Brian Slattery Photos

Beach Side Property.

Two high-energy bands — Beach Side Property and Seeing Double — shook the floorboards of Never Ending Books on Tuesday night, turning the State Street community space into a frenzied dance club.

The Shoreline-based emo band Beach Side Property — Kate Burton on guitar and vocals, Ruby DeGoursey on bass and vocals, Patrick LaLonde on guitar and backing vocals, and Ryan Shea on drums — immediately tore into a set of mostly originals with a cover or two sprinkled in for good measure that showcased what the band was all about: tight musicianship, sharp songwriting, and the ability to draw and hold a crowd.

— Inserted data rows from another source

(** * audio_transformer: the voice chain and the background mixer of [app.py]

    A shallow embedding of [src/app.py] (a Flask handler [process_audio] and
    its two helpers [convert_audio_to_numpy] and [convert_numpy_to_audio]).

    Conventions of the embedding.
    - A Python [float] is an exact rational ([Q]); [inf] and [nan] and the
      rounding of binary floating point are not represented.  The single
      transcendental value of the program, [math.log10], is a real ([R]).
    - A Python exception is a value of [exn]; code that may raise returns
      [result A].  The handler's [try ... except Exception] is the final
      [match] of [process_audio].
    - [numpy] arrays of shape (channels, samples) are lists of rows.
    - A pydub [AudioSegment] is its list of frames and its three format
      fields.  pydub addresses a segment in milliseconds; the embedding
      identifies one frame with one millisecond (pydub's own arithmetic at a
      frame rate of 1000 Hz), so that [len(seg)], slices and repetition are
      exact.  At other frame rates pydub rounds a position to a whole frame,
      which the embedding does not track.  The operations of pydub and
      [audioop] that [app.py] calls are transcribed at that resolution.
    - The collaborators whose arithmetic the program does not determine
      (string to float parsing, noise reduction, the pedalboard DSP, the
      resampler, the fade curve, format conversion) are the fields of the
      class [External]: every theorem holds for all of them. *)

From Stdlib Require Import List ZArith QArith Qminmax Qround Ascii String Bool Lia.
From Stdlib Require Import Reals Qreals Lra.
From Stdlib Require Lqa.
Import ListNotations.

Local Open Scope Z_scope.

(* ================================================================== *)
(** ** Python values, exceptions and the form *)
(* ================================================================== *)

Inductive exn : Type :=
| ValueError            (* float() of a non-numeric string; math domain error *)
| TypeError
| ZeroDivisionError
| TooManyMissingFrames  (* pydub, raised by a slice *)
| CouldntDecodeError    (* pydub, raised by from_file *)
| InvalidDuration.      (* pydub, raised by fade *)

Inductive result (A : Type) : Type :=
| Ok (a : A)
| Raise (e : exn).
Arguments Ok {A} a.
Arguments Raise {A} e.

Definition bind {A B : Type} (m : result A) (k : A -> result B) : result B :=
  match m with
  | Ok a => k a
  | Raise e => Raise e
  end.

Notation "x <- m ;; k" := (bind m (fun x => k))
  (at level 61, m at next level, right associativity).
Notation "' p <- m ;; k" := (bind m (fun p => k))
  (at level 61, p pattern, m at next level, right associativity).

(** [try: m except (ValueError, TypeError): h] *)
Definition is_value_or_type_error (e : exn) : bool :=
  match e with
  | ValueError | TypeError => true
  | _ => false
  end.

Definition try_except {A : Type} (m : result A) (catches : exn -> bool)
    (handler : result A) : result A :=
  match m with
  | Ok a => Ok a
  | Raise e => if catches e then handler else Raise e
  end.

(** [request.form]: a multi-dict; [get] returns the first value of the key. *)
Definition Form := list (string * string).

Fixpoint form_get (key : string) (form : Form) : option string :=
  match form with
  | [] => None
  | (k, v) :: rest => if String.eqb k key then Some v else form_get key rest
  end.

(** [request.form.get(key) == 'true'] *)
Definition form_is_true (key : string) (form : Form) : bool :=
  match form_get key form with
  | Some v => String.eqb v "true"
  | None => false
  end.

(** [int(x)] of a float: truncation toward zero. *)
Definition py_int (x : Q) : Z := Z.quot (Qnum x) (Zpos (Qden x)).

(** [math.log10]: a domain error at a non-positive argument. *)
Definition py_log10 (x : Q) : result R :=
  if Qlt_le_dec 0 x then Ok (ln (Q2R x) / ln 10)%R else Raise ValueError.

(** [a / b] of two Python ints: true division. *)
Definition py_truediv (a b : Z) : result Q :=
  if b =? 0 then Raise ZeroDivisionError else Ok (inject_Z a / inject_Z b)%Q.

(* ================================================================== *)
(** ** numpy buffers and the two converters *)
(* ================================================================== *)

(** An array of shape (channels, samples): one row per channel. *)
Definition ndarray := list (list Q).

(** One frame holds one sample per channel. *)
Definition frame := list Z.

Record AudioSegment : Type := mkAudioSegment {
  frames : list frame;
  sample_width : Z;   (* bytes per sample *)
  frame_rate : Z;
  channels : Z
}.

(** [np.iinfo(samples[0].typecode).max]: pydub's array type is 'b', 'h' or
    'i' for a sample width of 1, 2 or 4 bytes. *)
Definition iinfo_max (width : Z) : Z := 2 ^ (8 * width - 1) - 1.

(** [audio_segment.split_to_mono()] then [get_array_of_samples()]: row [c]
    holds sample [c] of every frame. *)
Definition channel_samples (seg : AudioSegment) (c : nat) : list Z :=
  map (fun fr => nth c fr 0) (frames seg).

Definition split_to_mono (seg : AudioSegment) : list (list Z) :=
  map (channel_samples seg) (seq 0 (Z.to_nat (channels seg))).

(** [app.py] lines 26-37. *)
Definition convert_audio_to_numpy (audio_segment : AudioSegment) : ndarray * Z :=
  let samples := split_to_mono audio_segment in
  let m := inject_Z (iinfo_max (sample_width audio_segment)) in
  let fp_arr := map (map (fun s => (inject_Z s / m)%Q)) samples in
  (fp_arr, frame_rate audio_segment).

(** [np.clip(x, lo, hi)] on one element. *)
Definition np_clip (x lo hi : Q) : Q := Qmin hi (Qmax x lo).

(** Two's complement wrap-around of a 16-bit store. *)
Definition wrap16 (z : Z) : Z := (z + 32768) mod 65536 - 32768.

(** [.astype(np.int16)] on one float: truncation, then the 16-bit store. *)
Definition astype_int16 (x : Q) : Z := wrap16 (py_int x).

(** [pcm_data.T.flatten()] of a two-row array: frame after frame, and inside
    a frame channel after channel. *)
Fixpoint interleave (l r : list Z) : list Z :=
  match l, r with
  | x :: l', y :: r' => x :: y :: interleave l' r'
  | _, _ => []
  end.

(** [pcm_data.flatten()]: row after row. *)
Definition flatten (rows : list (list Z)) : list Z := List.concat rows.

(** Lines 43-45: the clamp, the scaling and the cast. *)
Definition quantize (x : Q) : Z := astype_int16 (np_clip x (-1) 1 * 32767)%Q.

(** Lines 43-52: the sample list handed to [AudioSegment] and the channel
    count. *)
Definition pcm_of (data : ndarray) : list Z * Z :=
  let pcm_data := map (map quantize) data in
  match pcm_data with
  | [l; r] => (interleave l r, 2)     (* shape[0] == 2: stereo *)
  | _ => (flatten pcm_data, 1)        (* mono *)
  end.

(** Splitting a sample list into frames of [n] samples. *)
Fixpoint chunks_fuel (fuel n : nat) (l : list Z) : list frame :=
  match fuel, l with
  | O, _ => []
  | _, [] => []
  | S fuel', _ => firstn n l :: chunks_fuel fuel' n (skipn n l)
  end.

Definition chunks (n : nat) (l : list Z) : list frame :=
  match n with
  | O => []
  | _ => chunks_fuel (List.length l) n l
  end.

(** [AudioSegment(data=..., sample_width=..., frame_rate=..., channels=...)] *)
Definition AudioSegment_init (data : list Z) (width rate chans : Z) : AudioSegment :=
  {| frames := chunks (Z.to_nat chans) data;
     sample_width := width;
     frame_rate := rate;
     channels := chans |}.

(** [app.py] lines 39-59. *)
Definition convert_numpy_to_audio (data : ndarray) (sample_rate : Z) : AudioSegment :=
  let '(pcm_data, chans) := pcm_of data in
  AudioSegment_init pcm_data 2 sample_rate chans.

(* ================================================================== *)
(** ** The pedalboard plugins built by [process_audio] *)
(* ================================================================== *)

(** The constructors carry the keyword arguments [app.py] passes. *)
Inductive Plugin : Type :=
| HighpassFilter (cutoff_frequency_hz : Q)
| LowpassFilter (cutoff_frequency_hz : Q)
| HighShelfFilter (cutoff_frequency_hz gain_db : Q)
| LowShelfFilter (cutoff_frequency_hz gain_db : Q)
| Distortion (drive_db : Q)
| NoiseGate (threshold_db ratio release_ms : Q)
| Compressor (threshold_db ratio attack_ms release_ms : Q)
| Limiter (threshold_db : Q).

(* ================================================================== *)
(** ** Collaborators outside the repository *)
(* ================================================================== *)

(** What the program calls and does not define.  None of the theorems below
    assumes anything about these functions. *)
Class External : Type := {
  (** [float(s)] of a string: [None] when Python raises [ValueError]. *)
  py_float : string -> option Q;
  (** [nr.reduce_noise(y, sr, prop_decrease, stationary=True)] *)
  reduce_noise : ndarray -> Z -> Q -> ndarray;
  (** [Pedalboard(modules)(audio, sample_rate)] *)
  Pedalboard : list Plugin -> ndarray -> Z -> ndarray;
  (** [audioop.ratecv], the resampler behind [set_frame_rate] *)
  ratecv : AudioSegment -> Z -> list frame;
  (** [seg.fade_out(duration)] *)
  fade_out : AudioSegment -> Z -> result AudioSegment;
  (** pydub's [_sync] of two segments whose formats differ *)
  convert_formats : AudioSegment -> AudioSegment -> AudioSegment * AudioSegment
}.

(* ================================================================== *)
(** ** pydub and audioop, at one frame per millisecond *)
(* ================================================================== *)

(** [len(seg)], in milliseconds. *)
Definition seg_len (s : AudioSegment) : Z := Z.of_nat (List.length (frames s)).

(** [seg._spawn(data)]: new data, same format. *)
Definition spawn (s : AudioSegment) (data : list frame) : AudioSegment :=
  {| frames := data;
     sample_width := sample_width s;
     frame_rate := frame_rate s;
     channels := channels s |}.

(** A bound of a Python slice over a sequence of length [n]. *)
Definition py_index (n i : Z) : Z :=
  let i := if i <? 0 then i + n else i in
  Z.max 0 (Z.min n i).

(** [l[start:stop]] *)
Definition py_slice {A : Type} (l : list A) (start stop : Z) : list A :=
  let n := Z.of_nat (List.length l) in
  let a := py_index n start in
  let b := py_index n stop in
  firstn (Z.to_nat (b - a)) (skipn (Z.to_nat a) l).

(** [seg._parse_position(val)]: a negative position counts from the end;
    [frame_count(ms=val)] is [val] itself at one frame per millisecond. *)
Definition parse_position (s : AudioSegment) (val : Q) : Z :=
  let val := if Qlt_le_dec val 0 then (inject_Z (seg_len s) - Qabs.Qabs val)%Q else val in
  py_int val.

(** [seg[start:stop]] ([__getitem__] with a slice without step). *)
Definition getitem_slice (s : AudioSegment) (start stop : option Q) : result AudioSegment :=
  let n := inject_Z (seg_len s) in
  let start := match start with Some a => a | None => 0%Q end in
  let stop := match stop with Some b => b | None => n end in
  let start := Qmin start n in
  let stop := Qmin stop n in
  let start := parse_position s start in
  let stop := parse_position s stop in
  let data := py_slice (frames s) start stop in
  let expected_length := stop - start in
  let missing_frames := expected_length - Z.of_nat (List.length data) in
  if missing_frames =? 0 then Ok (spawn s data)
  else if 2 <? missing_frames then Raise TooManyMissingFrames
  else
    let silence := map (map (fun _ : Z => 0)) (firstn 1 data) in
    Ok (spawn s (data ++ List.concat (repeat silence (Z.to_nat missing_frames)))).

(** [seg * n] with an integer [n]: the data repeated. *)
Definition seg_mul (s : AudioSegment) (n : Z) : AudioSegment :=
  spawn s (List.concat (repeat (frames s) (Z.to_nat n))).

Shea on drums was a constant source of propulsion, while DeGoursey’s muscular bass playing provided pulse, rumble, and slyly sophisticated harmonies. On guitars, Burton and LaLonde created shifted textures of sound out of one hook after another. All this was the grounding for Burton and DeGoursey’s earnest, funny lyrics, delivered with a lot of heart and a sly grin. If the lyrics were often about anxieties, heartbreak, and insecurity, the voices of people moving into an uncertain future, the music itself conveyed a constant message of strength and hope — a message amplified by the sheer amount of fun the band was obviously having playing music together. That enjoyment was infectious, packing the room of Never Ending Books with cheering, dancing fans, and giving the touring band that followed the warm-up they deserved.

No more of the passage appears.